Pas toute la littérature, bien sûr : une grande part des romans, y compris les romans à message social, reconduit la disposition du monde et son ordre politique, nous coule, nous re-coule, c’est-à-dire en fait nous noie, au creux du silence de nos chambres, dans les affects prévus par l’hégémonie – aux dominants l’admirable génie des ruses individuelles, aux dominés les larmes compassionnelles d’un écrasement aussi désolant que fatal.
Mais il y a aussi de la littérature politique aux sens forts des deux termes : celle-là ne s’épuise pas dans la forme roman ; elle est capable, par les opérations formelles propres à la littérature, de donner figure à ce que l’hégémonie nous dérobe, de nous faire penser-éprouver selon d’autres idées-affects, elle travaille à faire sortir le monde de ses gonds et nous arrache à notre propre inertie. On en sort transformé – pas tout à fait sauvé, mais du moins rendu à notre vitalité critique.
La bonne nouvelle est que cette littérature-là est en train de reprendre consistance et vigueur. Sans doute est-ce un signe des temps, puisque là où croît le péril croît aussi ce qui sauve : les inclinations fascisantes du capitalisme néolibéral ne se cachant plus guère derrière ses protestations d’intérêt général bien compris, les écrivains les plus conséquents ont entrepris de réarmer la littérature. De nombreux livres paraissent désormais qui s’en préoccupent : soit pour en faire la théorie, soit pour mettre en pratique cette littérature armée.

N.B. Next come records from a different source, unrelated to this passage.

Definition getBusVoltage_raw (self : INA220) : Bus (Z * INA220) :=
  r <- read16 INA220_REG_BUSVOLTAGE ;;
  let self := set_success (fst r) self in
  Ret (to_int16 (Z.shiftr (snd r) 3 * 4), self).

Definition getShuntVoltage_raw (self : INA220) : Bus (Z * INA220) :=
  r <- read16 INA220_REG_SHUNTVOLTAGE ;;
  let self := set_success (fst r) self in
  Ret (to_int16 (snd r), self).

Definition getCurrent_raw (self : INA220) : Bus (Z * INA220) :=
  write16 INA220_REG_CALIBRATION (INA220_calValue self) ;;;
  r <- read16 INA220_REG_CURRENT ;;
  let self := set_success (fst r) self in
  Ret (to_int16 (snd r), self).

Definition getPower_raw (self : INA220) : Bus (Z * INA220) :=
  write16 INA220_REG_CALIBRATION (INA220_calValue self) ;;;
  r <- read16 INA220_REG_POWER ;;
  let self := set_success (fst r) self in
  Ret (to_int16 (snd r), self).

Definition getCurrent_mA (self : INA220) : Bus (F32.t * INA220) :=
  r <- getCurrent_raw self ;;
  let valueDec := F32.of_Z (fst r) in
  let valueDec := F32.div valueDec (INA220_currentDivider_mA (snd r)) in
  Ret (valueDec, snd r).

Definition getPower_mW (self : INA220) : Bus (F32.t * INA220) :=
  r <- getPower_raw self ;;
  let valueDec := F32.of_Z (fst r) in
  let valueDec := F32.mul valueDec (INA220_powerMultiplier_mW (snd r)) in
  Ret (valueDec, snd r).

Definition setCalibration_32V_2A (self : INA220) : Bus INA220 :=
  let self := set_calValue 4096 self in
  let self := set_currentDivider_mA (F32.of_Z 10) self in
  let self := set_powerMultiplier_mW (F32.of_Z 2) self in
  write16 INA220_REG_CALIBRATION (INA220_calValue self) ;;;
  let config :=
    u16 (Z.lor (Z.lor (Z.lor (Z.lor
           (INA220_CONFIG_BVOLTAGERANGE_32V hdr)
           (INA220_CONFIG_GAIN_8_320MV hdr))
           (INA220_CONFIG_BADCRES_12BIT hdr))
           (INA220_CONFIG_SADCRES_12BIT_1S_532US hdr))
           (INA220_CONFIG_MODE_SANDBVOLT_CONTINUOUS hdr)) in
  ok <- write16 INA220_REG_CONFIG config ;;
  Ret (set_success ok self).

Definition powerSave (on : bool) (self : INA220) : Bus INA220 :=
  ok <- (if on
         then RegisterBits_write INA220_REG_CONFIG 3 0
                (INA220_CONFIG_MODE_POWERDOWN hdr)
         else RegisterBits_write INA220_REG_CONFIG 3 0
                (INA220_CONFIG_MODE_SANDBVOLT_CONTINUOUS hdr)) ;;
  Ret (set_success ok self).

Definition setCalibration_32V_1A (self : INA220) : Bus INA220 :=
  let self := set_calValue 10240 self in
  let self := set_currentDivider_mA (F32.of_Z 25) self in
  let self := set_powerMultiplier_mW (F32.lit 8 10) self in
  write16 INA220_REG_CALIBRATION (INA220_calValue self) ;;;
  let config :=
    u16 (Z.lor (Z.lor (Z.lor (Z.lor
           (INA220_CONFIG_BVOLTAGERANGE_32V hdr)
           (INA220_CONFIG_GAIN_8_320MV hdr))
           (INA220_CONFIG_BADCRES_12BIT hdr))
           (INA220_CONFIG_SADCRES_12BIT_1S_532US hdr))
           (INA220_CONFIG_MODE_SANDBVOLT_CONTINUOUS hdr)) in
  ok <- write16 INA220_REG_CONFIG config ;;
  Ret (set_success ok self).

Definition setCalibration_16V_400mA (self : INA220) : Bus INA220 :=
  let self := set_calValue 8192 self in
  let self := set_currentDivider_mA (F32.of_Z 20) self in
  let self := set_powerMultiplier_mW (F32.lit 10 10) self in
  write16 INA220_REG_CALIBRATION (INA220_calValue self) ;;;
  let config :=
    u16 (Z.lor (Z.lor (Z.lor (Z.lor
           (INA220_CONFIG_BVOLTAGERANGE_16V hdr)
           (INA220_CONFIG_GAIN_1_40MV hdr))
           (INA220_CONFIG_BADCRES_12BIT hdr))
           (INA220_CONFIG_SADCRES_12BIT_1S_532US hdr))
           (INA220_CONFIG_MODE_SANDBVOLT_CONTINUOUS hdr)) in
  ok <- write16 INA220_REG_CONFIG config ;;
  Ret (set_success ok self).

(** The calibration-selection member functions the source file defines,
    in the order of their definitions. *)
Definition calibration_selectors : list (INA220 -> Bus INA220) :=
  [ setCalibration_ATDev_32V_2A;
    setCalibration_32V_2A;
    setCalibration_32V_1A;
    setCalibration_16V_400mA ].

End Driver.

(** ** Concrete inputs for runs *)

(** Zero-filled storage, as a statically allocated object has before its
    constructor runs. *)
Definition zero_storage : INA220 :=
  {| INA220_i2caddr := 0;
     i2c_dev := false;
     INA220_calValue := 0;
     INA220_currentDivider_mA := S754_zero false;
     INA220_powerMultiplier_mW := S754_zero false;
     _success := false |}.

Definition ack (v : Z) : bus_reply := {| reply_ok := true; reply_data := v |}.
Definition nack (v : Z) : bus_reply := {| reply_ok := false; reply_data := v |}.

(** The configuration word a profile composes from its range and gain. *)
Definition config_word (hdr : config_encoding) (range gain : Z) : Z :=
  u16 (Z.lor (Z.lor (Z.lor (Z.lor range gain)
         (INA220_CONFIG_BADCRES_12BIT hdr))
         (INA220_CONFIG_SADCRES_12BIT_1S_532US hdr))
         (INA220_CONFIG_MODE_SANDBVOLT_CONTINUOUS hdr)).

(** The object left behind by a member function that also returns a value. *)
Definition object_after {A : Type} (p : Bus (A * INA220)) : Bus INA220 :=
  r <- p ;; Ret (snd r).

(** ** Vocabulary of the properties *)

(** What selecting a profile amounts to: the three members are assigned,
    the calibration value and then the configuration word are written, and
    the outcome of the second write is kept. *)
Definition selects_profile (hdr : config_encoding) (op : INA220 -> Bus INA220)
    (cal : Z) (divider multiplier : F32.t) (range gain : Z) : Prop :=
  forall (T : Transport) (s : t_state T) (self : INA220),
    run T (op self) s =
      let w1 := OpWrite INA220_REG_CALIBRATION cal in
      let w2 := OpWrite INA220_REG_CONFIG (config_word hdr range gain) in
      let (r1, s1) := t_step T w1 s in
      let (r2, s2) := t_step T w2 s1 in
      (set_success (reply_ok r2)
         (set_powerMultiplier_mW multiplier
            (set_currentDivider_mA divider (set_calValue cal self))),
       s2, [(w1, r1); (w2, r2)]).

(** An operation made of two transactions whose success flag is the outcome
    of the second one, whatever the first one answered. *)
Definition reports_final_only (op : INA220 -> Bus INA220) : Prop :=
  forall (T : Transport) (s : t_state T) (self : INA220),
    exists (o1 o2 : bus_op) (r1 r2 : bus_reply),
      transactions T (op self) s = [(o1, r1); (o2, r2)]
      /\ success (result T (op self) s) = reply_ok r2.

(** The operations that perform more than one transaction. *)
Definition multi_step_operations (hdr : config_encoding)
  : list (INA220 -> Bus INA220) :=
  calibration_selectors hdr ++
  [ (fun self => object_after (getCurrent_raw self));
    (fun self => object_after (getPower_raw self)) ].

(** The row of the calibration table an object holds: the calibration
    value, and a current divisor and a power multiplier recognised by
    [divisor] and [multiplier] ([F32.exactly] for a decimal that binary32
    represents, [F32.rounds] for one it can only approximate). *)
Definition holds_row (self : INA220) (cal : Z)
    (divisor multiplier : F32.t -> bool) : Prop :=
  INA220_calValue self = cal
  /\ divisor (INA220_currentDivider_mA self) = true
  /\ multiplier (INA220_powerMultiplier_mW self) = true.

(** An operation that writes a row of the calibration table: it issues the
    calibration write and the configuration write, in that order, and
    leaves the row in the object. *)
Definition writes_row (hdr : config_encoding) (op : INA220 -> Bus INA220)
    (cal : Z) (divisor multiplier : F32.t -> bool) (range gain : Z) : Prop :=
  forall (T : Transport) (s : t_state T) (self : INA220),
    issued (transactions T (op self) s) =
      [OpWrite 0x05 cal; OpWrite 0x00 (config_word hdr range gain)]
    /\ holds_row (result T (op self) s) cal divisor multiplier.

(** The two injected-failure runs: only the first transaction fails, only
    the second one fails. *)
Definition collapses_errors (op : INA220 -> Bus INA220) : Prop :=
  forall (self : INA220) (v1 v2 : Z),
    success (result scripted (op self) [nack v1; ack v2]) = true
    /\ success (result scripted (op self) [ack v1; nack v2]) = false.

(** An operation whose stored constants and written words depend neither
    on the object it starts from nor on anything the transport answers. *)
Definition fixed_constants (op : INA220 -> Bus INA220) : Prop :=
  forall (T1 : Transport) (s1 : t_state T1) (self1 : INA220)
         (T2 : Transport) (s2 : t_state T2) (self2 : INA220),
    let a := result T1 (op self1) s1 in
    let b := result T2 (op self2) s2 in
    INA220_calValue a = INA220_calValue b
    /\ INA220_currentDivider_mA a = INA220_currentDivider_mA b
    /\ INA220_powerMultiplier_mW a = INA220_powerMultiplier_mW b
    /\ issued (transactions T1 (op self1) s1)
       = issued (transactions T2 (op self2) s2).

(** ** Double precision and the remaining conversions *)

(** [double] is IEEE 754 binary64 on most targets; avr-gcc makes it a
    binary32.  The two conversions below compute in [double], so they are
    parameterised by its format. *)
Record float_format : Type := { fmt_prec : Z; fmt_emax : Z }.

Definition binary64 : float_format := {| fmt_prec := 53; fmt_emax := 1024 |}.
Definition binary32 : float_format := {| fmt_prec := 24; fmt_emax := 128 |}.

Module Double.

Sandra Lucbert se positionne au cœur de ce projet : elle conjugue une activité théorique et une pratique artistique, l’une et l’autre politiques, que son dernier livre articule puissamment. Dans Défaire voir, elle déplie « ce que peut une littérature politique » – produire un travail figural qui combat les infigurations et malfigurations de l’hégémonie – en proposant à l’appui de sa théorie des exemples d’œuvres littéraires contemporaines qui en réalisent le projet. Ce faisant, elle ouvre le champ, révèle son activité, ses réussites, et nous livre des pistes analytiques pour l’explorer avec elle. Contre la clôture de ce champ, qu’il faut arracher aux pratiques bourgeoises, elle offre des points d’entrée ; pas tout à fait un mode d’emploi, mais du moins une méthode, susceptible d’éclairer un art de lire sinon un art d’écrire. Ainsi équipé, on entre dans son propre geste littéraire, ce texte qui fait le coeur de son livre et son noyau atomique ; cela s’appelle « Manger les riches, une décomposition », et c’est, littéralement : une bombe.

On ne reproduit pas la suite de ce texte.